The crystal structure of elongation factor 1α from the archaeon Sulfolobus solfataricus in complex with GDP (SsEF-1α⋅GDP) at 1.8 Å resolution is reported. As already known for the eubacterial elongation factor Tu, the SsEF-1α⋅GDP structure consists of three different structural domains. Surprisingly, the analysis of the GDP-binding site reveals that the nucleotide– protein interactions are not mediated by Mg(2+).
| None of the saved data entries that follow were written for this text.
(** The tool of that name with its arguments; without one the protocol library
    answers. *)
Definition decode_tool (name : string) (args : Json) : option ToolCall :=
  if bool_decide (name = "list_agents"%string) then Some TListAgents
  else if bool_decide (name = "run_powershell"%string) then TRunPowershell <$> decode_run_one args
  else if bool_decide (name = "run_powershell_all"%string) then TRunPowershellAll <$> decode_run_all args
  else if bool_decide (name = "gui_action"%string) then TGuiAction <$> decode_gui_action args
  else if bool_decide (name = "gui_sequence"%string) then TGuiSequence <$> decode_gui_sequence args
  else if bool_decide (name = "web_open"%string) then TWebOpen <$> decode_web_open args
  else if bool_decide (name = "web_read"%string) then TWebRead <$> decode_web_read args
  else if bool_decide (name = "web_click"%string) then TWebClick <$> decode_web_click args
  else if bool_decide (name = "web_type"%string) then TWebType <$> decode_web_type args
  else None.

Section Router.
Context {S : Type} {HS : HubServer S} (cred : Credentials).
Context (parse_uuid : string -> option Uuid) (print_json : Json -> string) (parse_json : string -> option Json).
Implicit Types (w : World S).

(** A tool that makes one call after another always has its result. *)
Definition ended (r : World S * ToolResult) : World S * option ToolResult := (r.1, Some r.2).

(** [schedule] orders the commands of [run_powershell_all], the one tool whose
    calls run at the same time. *)
Definition run_tool (schedule : list nat) (t : ToolCall) w : World S * option ToolResult :=
  match t with
  | TListAgents => ended (tool_list_agents cred w)
  | TRunPowershell p => ended (tool_run_powershell cred parse_uuid (ro_agent_id p) (ro_script p) (ro_destructive p) w)
  | TRunPowershellAll p => run_powershell_all cred schedule (ra_script p) (ra_destructive p) w
  | TGuiAction p => ended (gui_action cred parse_uuid print_json (ga_agent_id p) (ga_tool p) (ga_args p) w)
  | TGuiSequence p =>
      ended (gui_sequence cred parse_uuid print_json (gq_agent_id p) (gq_steps p) (gq_continue_on_error p) w)
  | TWebOpen p => ended (web_open cred parse_uuid print_json parse_json (wo_agent_id p) (wo_url p) w)
  | TWebRead p => ended (web_read cred parse_uuid print_json parse_json (wr_agent_id p) w)
  | TWebClick p => ended (web_click cred parse_uuid print_json parse_json (wk_agent_id p) (wk_text p) w)
  | TWebType p => ended (web_type cred parse_uuid print_json parse_json (wt_agent_id p) (wt_text p) (wt_field p) w)
  end.

(** ** What a call may ask of the hub *)

Definition script_on (id : Uuid) (script : string) (destructive : bool) : ApiReq :=
  PostCommand id {| ca_script := script; ca_destructive := destructive; ca_kind := None |}.
Definition gui_on (id : Uuid) (tool : string) (args : Json) : ApiReq :=
  PostCommand id {| ca_script := EmptyString; ca_destructive := false; ca_kind := Some (Gui tool (print_json args)) |}.

(** The tools of the laptop's driver behind the web tools. *)
Definition web_tools : list string :=
  ["start_session"; "kmc_ensure_browser"; "get_browser_state"; "browser_navigate"; "browser_click"; "browser_type"]%string.

Definition web_allowed (agent_id : string) (r : ApiReq) : Prop :=
  exists id tool args, parse_uuid agent_id = Some id /\ tool ∈ web_tools /\ r = gui_on id tool args.

(** Only the laptop named, only the script or the tools given, and only as
    destructive as the call says. *)
Definition allowed (t : ToolCall) (r : ApiReq) : Prop :=
  match t with
  | TListAgents => r = GetAgents
  | TRunPowershell p => exists id, parse_uuid (ro_agent_id p) = Some id /\ r = script_on id (ro_script p) (ro_destructive p)
  | TRunPowershellAll p => r = GetAgents \/ exists id, r = script_on id (ra_script p) (ra_destructive p)
  | TGuiAction p => exists id, parse_uuid (ga_agent_id p) = Some id /\ r = gui_on id (ga_tool p) (or_empty (ga_args p))
  | TGuiSequence p =>
      exists id step, parse_uuid (gq_agent_id p) = Some id /\ step ∈ gq_steps p /\ r = gui_on id (gs_tool step) (or_empty (gs_args step))
  | TWebOpen p => web_allowed (wo_agent_id p) r
  | TWebRead p => web_allowed (wr_agent_id p) r
  | TWebClick p => web_allowed (wk_agent_id p) r
  | TWebType p => web_allowed (wt_agent_id p) r
  end.

(** Between [w] and [w'] the hub was sent logins under our name and requests of [P]. *)
Definition ours (P : ApiReq -> Prop) (e : ApiCall * HttpReply) : Prop :=
  e.1 = mkApiCall None (PostLogin (cr_username cred) (cr_password cred)) \/ P (api_req e.1).
Definition sent_only (P : ApiReq -> Prop) w w' : Prop := exists l, w_log w' = w_log w ++ l /\ Forall (ours P) l.
End Router.

Section Sent.
Context {S : Type} {HS : HubServer S} (cred : Credentials).
Context (parse_uuid : string -> option Uuid) (print_json : Json -> string) (parse_json : string -> option Json).
Implicit Types (w : World S) (P : ApiReq -> Prop).
Local Abbreviation sent := (sent_only cred).

Lemma sent_refl P w : sent P w w.
Proof. exists []. by rewrite app_nil_r. Qed.

Lemma sent_trans P w1 w2 w3 : sent P w1 w2 -> sent P w2 w3 -> sent P w1 w3.
Proof. intros (l1 & E1 & F1) (l2 & E2 & F2). exists (l1 ++ l2). rewrite E2, E1, <- app_assoc. split; [done|by apply Forall_app]. Qed.

Lemma sent_mono P Q w w' : (forall r, P r -> Q r) -> sent P w w' -> sent Q w w'.
Proof.
  intros HPQ (l & E & F). exists l. split; [done|]. eapply Forall_impl; [exact F|]. intros e [H|H]; [by left|right; by apply HPQ].
Qed.

(** One step of a call, and the call. *)
Lemma call_step_sent r w c : sent (eq r) w (call_step cred r w c).1.
Proof.
  destruct c as [|k|k t|x]; cbn [call_step]; try apply sent_refl.
  - unfold login, api_exchange. destruct (serve _ _) as [s rep].
    assert (forall tok, sent (eq r) w (mkWorld s tok (w_log w ++ [(mkApiCall None (PostLogin (cr_username cred) (cr_password cred)), rep)])))
      as H by (intros tok; eexists; split; [reflexivity|]; repeat constructor).
    destruct rep as [|code b]; [apply H|]. destruct (negb (is_success code)); [apply H|]. by destruct b as [[]| | | | |]; apply H.
  - unfold api_exchange. destruct (serve _ _) as [s rep].
    assert (sent (eq r) w (mkWorld s (w_token w) (w_log w ++ [(mkApiCall (Some t) r, rep)])))
      as H by (eexists; split; [reflexivity|]; repeat constructor; by right).
    destruct rep as [|code b]; [exact H|]. by destruct ((code =? UNAUTHORIZED) && (k =? 0)%nat).
Qed.

Lemma call_run_sent r fuel w c : sent (eq r) w (call_run cred fuel r w c).1.
Proof.
  revert w c. induction fuel as [|fuel IH]; intros w c; cbn [call_run]; [apply sent_refl|].
  pose proof (call_step_sent r w c) as H. destruct (call_step cred r w c) as [w1 c1]. eapply sent_trans; [exact H|apply IH].
Qed.

Lemma call_sent P r w : P r -> sent P w (call cred r w).1.
Proof.
  intros HP. apply (sent_mono (eq r)); [by intros ? <-|]. unfold call. pose proof (call_run_sent r 5 w CStart) as H.
  destruct (call_run cred 5 r w CStart) as [w1 c]. by destruct c.
Qed.

(** A call whose answer is only taken apart. *)
Lemma list_agents_sent P w : P GetAgents -> sent P w (list_agents cred w).1.
Proof.
  intros HP. unfold list_agents. pose proof (call_sent P GetAgents w HP) as H. by destruct (call cred GetAgents w) as [w1 [[]|]].
Qed.

Lemma run_req_sent P id q w : P (PostCommand id q) -> sent P w (run_req cred id q w).1.
Proof. intros HP. unfold run_req. pose proof (call_sent P _ w HP) as H. by destruct (call cred (PostCommand id q) w) as [w1 [[]|]]. Qed.

Lemma gui_sent P id tool args w : P (gui_on print_json id tool args) -> sent P w (run_gui_tool cred print_json id tool args w).1.
Proof. apply run_req_sent. Qed.

Lemma with_agent_sent P agent_id k w :
  (forall id w, parse_uuid agent_id = Some id -> sent P w (k id w).1) -> sent P w (with_agent (S := S) parse_uuid agent_id k w).1.
Proof. intros H. unfold with_agent. destruct (parse_uuid agent_id) as [id|]; [by apply H|apply sent_refl]. Qed.

Lemma fan_sent P reqs schedule w cs : Forall P reqs -> sent P w (fan_run cred reqs schedule w cs).1.
Proof.
  intros HP. revert w cs. induction schedule as [|i schedule IH]; intros w cs; cbn [fan_run]; [apply sent_refl|].
  destruct (reqs !! i) as [r|] eqn:Er; [|apply IH]. destruct (cs !! i) as [c|] eqn:Ec; [|apply IH].
  pose proof (call_step_sent r w c) as H. destruct (call_step cred r w c) as [w1 c1].
  eapply sent_trans; [|apply IH]. eapply sent_mono; [|exact H]. intros ? <-. by eapply Forall_lookup_1.
Qed.

Lemma gui_steps_sent P id cont i steps w :
  (forall step, step ∈ steps -> P (gui_on print_json id (gs_tool step) (or_empty (gs_args step)))) ->
  sent P w (gui_steps cred print_json id cont i steps w).1.
Proof.
  revert i w. induction steps as [|step steps IH]; intros i w HP; cbn [gui_steps]; [apply sent_refl|].
  pose proof (gui_sent P id (gs_tool step) (or_empty (gs_args step)) w ltac:(apply HP; by left)) as H.
  destruct (run_gui_tool _ _ _ _ _ w) as [w1 x]. destruct (step_outcome x) as [ok body].
  destruct (negb ok && negb cont); [exact H|].
  pose proof (IH (i + 1)%nat w1 ltac:(intros q Hq; apply HP; by right)) as H1.
  destruct (gui_steps _ _ _ _ _ _ w1) as [w2 rs]. by eapply sent_trans.
Qed.

(** ** The web tools *)

Section Web.
Context (P : ApiReq -> Prop) (id : Uuid).
Context (HP : forall tool args, tool ∈ web_tools -> P (gui_on print_json id tool args)).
Furthermore, the residues that usually co-ordinate Mg(2+) through water molecules in the GTP-binding proteins, though conserved in SsEF-1α, are located quite far from the binding site. [(3)H]GDP binding experiments confirm that Mg(2+) has only a marginal effect on the nucleotide exchange reaction of SsEF-1α, although essential to GTPase activity elicited by SsEF-1α. Finally, structural comparisons of SsEF- 1α⋅GDP with yeast EF-1α in complex with the nucleotide exchange factor EF-1β shows that a dramatic rearrangement of the overall structure of EF-1α occurs during the nucleotide exchange.